--- START ---
Record grown_id (n n' : esp_event_id_node) : Prop := { gi_handlers : one_more (id_handlers n) (id_handlers n') }.
Definition nth_id (n : esp_event_base_node) (k : nat) : esp_event_id_node := default (MkIdNode 0 []) (id_nodes n !! k).
Record grown_base (n n' : esp_event_base_node) : Prop := {
  gb_handlers : one_more (base_handlers n) (base_handlers n');
  gb_ids : one_more (id_nodes n) (id_nodes n');
  gb_nth : forall k, grown_id (nth_id n k) (nth_id n' k)
}.
Definition nth_base (n : esp_event_loop_node) (j : nat) : esp_event_base_node := default (MkBaseNode 0 [] []) (base_nodes n !! j).
Record grown_loop (n n' : esp_event_loop_node) : Prop := {
  gl_handlers : one_more (loop_handlers n) (loop_handlers n');
  gl_bases : one_more (base_nodes n) (base_nodes n');
  gl_nth : forall j, grown_base (nth_base n j) (nth_base n' j)
}.
Record grown (s s' : esp_event_loop_instance) : Prop := {
  gr_nodes : one_more (loop_nodes s) (loop_nodes s');
  gr_nth : forall i, grown_loop (loop_at s i) (loop_at s' i)
}.

Lemma one_more_refl {A} (l : list A) : one_more l l.
Proof. unfold one_more. lia. Qed.
Lemma one_more_snoc {A} (l : list A) x : one_more l (l ++ [x]).
Proof. unfold one_more. rewrite length_app. cbn. lia. Qed.
Lemma one_more_length {A} (l l' : list A) : length l' = length l -> one_more l l'.
Proof. unfold one_more. lia. Qed.
Create HintDb growth.
#[export] Hint Resolve one_more_refl one_more_snoc : growth.

Lemma grown_id_refl n : grown_id n n.
Proof. split; auto with growth. Qed.
#[export] Hint Resolve grown_id_refl : growth.
Lemma grown_base_refl n : grown_base n n.
Proof. split; auto with growth. Qed.
#[export] Hint Resolve grown_base_refl : growth.
Lemma grown_loop_refl n : grown_loop n n.
Proof. split; auto with growth. Qed.
#[export] Hint Resolve grown_loop_refl : growth.
Lemma grown_refl s : grown s s.
Proof. split; auto with growth. Qed.
#[export] Hint Resolve grown_refl : growth.

(** The elements at a position after a change at one place, or of the end. *)
Lemma nth_update {A} (R : A -> A -> Prop) d l1 x y l2 i :
  (forall z, R z z) -> R x y -> R (default d ((l1 ++ x :: l2) !! i)) (default d ((l1 ++ y :: l2) !! i)).
Proof.
  intros Hr Hxy. destruct (decide (i < length l1)%nat) as [Hi|Hi]; [by rewrite !lookup_app_l|].
  rewrite !lookup_app_r by lia. destruct (i - length l1)%nat; [exact Hxy|apply Hr].
Qed.

Lemma nth_snoc {A} (R : A -> A -> Prop) d l y i :
  (forall z, R z z) -> R d y -> R (default d (l !! i)) (default d ((l ++ [y]) !! i)).
Proof.
  intros Hr Hy. destruct (decide (i < length l)%nat) as [Hi|Hi]; [by rewrite lookup_app_l|].
  rewrite (lookup_ge_None_2 l) by lia. rewrite lookup_app_r by lia. destruct (i - length l)%nat; [exact Hy|apply Hr].
Qed.

Lemma one_more_update {A} (l1 : list A) x y l2 : one_more (l1 ++ x :: l2) (l1 ++ y :: l2).
Proof. apply one_more_length. by rewrite !length_app. Qed.
#[export] Hint Resolve one_more_update : growth.

(** ** Registering *)

Lemma overwrite_length h arg l l' : overwrite_arg h arg l = Some l' -> length l' = length l.
Proof.
  revert l'. induction l as [|x l IH]; intros l' E; [done|]. cbn in E. destruct (h =? ctx_handler x); [by injection E as <-|].
  destruct (overwrite_arg h arg l); [|done]. injection E as <-. cbn. by rewrite IH.
Qed.

Lemma instances_grown hs h arg lg m : one_more hs (handler_instances_add hs h arg lg m).1.1.2.
Proof.
  unfold handler_instances_add. destruct (calloc m) as [[?|] m1]; [|apply one_more_refl].
  destruct (calloc m1) as [[c|] m2]; [|apply one_more_refl].
  destruct lg; [|apply one_more_snoc]. destruct (overwrite_arg h arg hs) eqn:E; [|apply one_more_snoc].
  by apply one_more_length, (overwrite_length h arg).
Qed.

Lemma base_grown n eid h arg lg m : grown_base n (base_node_add_handler n eid h arg lg m).1.1.2.
Proof.
  unfold base_node_add_handler. destruct (eid =? ESP_EVENT_ANY_ID).
  - pose proof (instances_grown (base_handlers n) h arg lg m) as H. destruct (handler_instances_add _ _ _ _ _) as [[[err l] ctx] m'].
    split; auto with growth.
  - match goal with |- context [update_last _ ?g _] => set (f := g) end.
    destruct (update_last _ f (id_nodes n)) as [[[[err ctx] m'] l]|] eqn:E.
    + apply update_last_some in E as (l1 & x & y & l2 & En & _ & Hf & -> & _). unfold f in Hf.
      pose proof (instances_grown (id_handlers x) h arg lg m) as H. destruct (handler_instances_add _ _ _ _ _) as [[[err0 l0] ctx0] m0].
      injection Hf as -> -> -> <-. cbn [fst snd]. split; cbn [base_handlers id_nodes]; rewrite ?En; auto with growth.
      intros k. unfold nth_id. cbn [id_nodes]. rewrite En. apply nth_update; [apply grown_id_refl|by split].
    + destruct (calloc m) as [[p|] m1]; [|apply grown_base_refl].
      pose proof (instances_grown [] h arg lg m1) as H. destruct (handler_instances_add _ _ _ _ _) as [[[err l] ctx] m2]. cbn [fst snd] in *.
      destruct (err =? ESP_OK); [|apply grown_base_refl]. split; cbn [base_handlers id_nodes]; auto with growth.
      intros k. unfold nth_id. cbn [id_nodes]. apply nth_snoc; [apply grown_id_refl|by split].
Qed.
--- END ---
→ **EXERCISE**
The records above need copying. Do it exactly.

→ **RESULT FOR THIS EXERCISE**
Record grown_id (n n' : esp_event_id_node) : Prop := { gi_handlers : one_more (id_handlers n) (id_handlers n') }.
Definition nth_id (n : esp_event_base_node) (k : nat) : esp_event_id_node := default (MkIdNode 0 []) (id_nodes n !! k).
Record grown_base (n n' : esp_event_base_node) : Prop := {
  gb_handlers : one_more (base_handlers n) (base_handlers n');
  gb_ids : one_more (id_nodes n) (id_nodes n');
  gb_nth : forall k, grown_id (nth_id n k) (nth_id n' k)
}.
Definition nth_base (n : esp_event_loop_node) (j : nat) : esp_event_base_node := default (MkBaseNode 0 [] []) (base_nodes n !! j).
Record grown_loop (n n' : esp_event_loop_node) : Prop := {
  gl_handlers : one_more (loop_handlers n) (loop_handlers n');
  gl_bases : one_more (base_nodes n) (base_nodes n');
  gl_nth : forall j, grown_base (nth_base n j) (nth_base n' j)
}.
Record grown (s s' : esp_event_loop_instance) : Prop := {
  gr_nodes : one_more (loop_nodes s) (loop_nodes s');
  gr_nth : forall i, grown_loop (loop_at s i) (loop_at s' i)
}.

Lemma one_more_refl {A} (l : list A) : one_more l l.
Proof. unfold one_more. lia. Qed.
Lemma one_more_snoc {A} (l : list A) x : one_more l (l ++ [x]).
Proof. unfold one_more. rewrite length_app. cbn. lia. Qed.
Lemma one_more_length {A} (l l' : list A) : length l' = length l -> one_more l l'.
Proof. unfold one_more. lia. Qed.
Create HintDb growth.
#[export] Hint Resolve one_more_refl one_more_snoc : growth.

Lemma grown_id_refl n : grown_id n n.
Proof. split; auto with growth. Qed.
#[export] Hint Resolve grown_id_refl : growth.
Lemma grown_base_refl n : grown_base n n.
Proof. split; auto with growth. Qed.
#[export] Hint Resolve grown_base_refl : growth.
Lemma grown_loop_refl n : grown_loop n n.
Proof. split; auto with growth. Qed.
#[export] Hint Resolve grown_loop_refl : growth.
Lemma grown_refl s : grown s s.
Proof. split; auto with growth. Qed.
#[export] Hint Resolve grown_refl : growth.

(** The elements at a position after a change at one place, or of the end. *)
Lemma nth_update {A} (R : A -> A -> Prop) d l1 x y l2 i :
  (forall z, R z z) -> R x y -> R (default d ((l1 ++ x :: l2) !! i)) (default d ((l1 ++ y :: l2) !! i)).
Proof.
  intros Hr Hxy. destruct (decide (i < length l1)%nat) as [Hi|Hi]; [by rewrite !lookup_app_l|].
  rewrite !lookup_app_r by lia. destruct (i - length l1)%nat; [exact Hxy|apply Hr].
Qed.

Lemma nth_snoc {A} (R : A -> A -> Prop) d l y i :
  (forall z, R z z) -> R d y -> R (default d (l !! i)) (default d ((l ++ [y]) !! i)).
Proof.
  intros Hr Hy. destruct (decide (i < length l)%nat) as [Hi|Hi]; [by rewrite lookup_app_l|].
  rewrite (lookup_ge_None_2 l) by lia. rewrite lookup_app_r by lia. destruct (i - length l)%nat; [exact Hy|apply Hr].
Qed.

Lemma one_more_update {A} (l1 : list A) x y l2 : one_more (l1 ++ x :: l2) (l1 ++ y :: l2).
Proof. apply one_more_length. by rewrite !length_app. Qed.
#[export] Hint Resolve one_more_update : growth.

(** ** Registering *)

Lemma overwrite_length h arg l l' : overwrite_arg h arg l = Some l' -> length l' = length l.
Proof.
  revert l'. induction l as [|x l IH]; intros l' E; [done|]. cbn in E. destruct (h =? ctx_handler x); [by injection E as <-|].
  destruct (overwrite_arg h arg l); [|done]. injection E as <-. cbn. by rewrite IH.
Qed.

Lemma instances_grown hs h arg lg m : one_more hs (handler_instances_add hs h arg lg m).1.1.2.
Proof.
  unfold handler_instances_add. destruct (calloc m) as [[?|] m1]; [|apply one_more_refl].
  destruct (calloc m1) as [[c|] m2]; [|apply one_more_refl].
  destruct lg; [|apply one_more_snoc]. destruct (overwrite_arg h arg hs) eqn:E; [|apply one_more_snoc].
  by apply one_more_length, (overwrite_length h arg).
Qed.

Lemma base_grown n eid h arg lg m : grown_base n (base_node_add_handler n eid h arg lg m).1.1.2.
Proof.
  unfold base_node_add_handler. destruct (eid =? ESP_EVENT_ANY_ID).
  - pose proof (instances_grown (base_handlers n) h arg lg m) as H. destruct (handler_instances_add _ _ _ _ _) as [[[err l] ctx] m'].
    split; auto with growth.
  - match goal with |- context [update_last _ ?g _] => set (f := g) end.
    destruct (update_last _ f (id_nodes n)) as [[[[err ctx] m'] l]|] eqn:E.
    + apply update_last_some in E as (l1 & x & y & l2 & En & _ & Hf & -> & _). unfold f in Hf.
      pose proof (instances_grown (id_handlers x) h arg lg m) as H. destruct (handler_instances_add _ _ _ _ _) as [[[err0 l0] ctx0] m0].
      injection Hf as -> -> -> <-. cbn [fst snd]. split; cbn [base_handlers id_nodes]; rewrite ?En; auto with growth.
      intros k. unfold nth_id. cbn [id_nodes]. rewrite En. apply nth_update; [apply grown_id_refl|by split].
    + destruct (calloc m) as [[p|] m1]; [|apply grown_base_refl].
      pose proof (instances_grown [] h arg lg m1) as H. destruct (handler_instances_add _ _ _ _ _) as [[[err l] ctx] m2]. cbn [fst snd] in *.
      destruct (err =? ESP_OK); [|apply grown_base_refl]. split; cbn [base_handlers id_nodes]; auto with growth.
      intros k. unfold nth_id. cbn [id_nodes]. apply nth_snoc; [apply grown_id_refl|by split].
Qed.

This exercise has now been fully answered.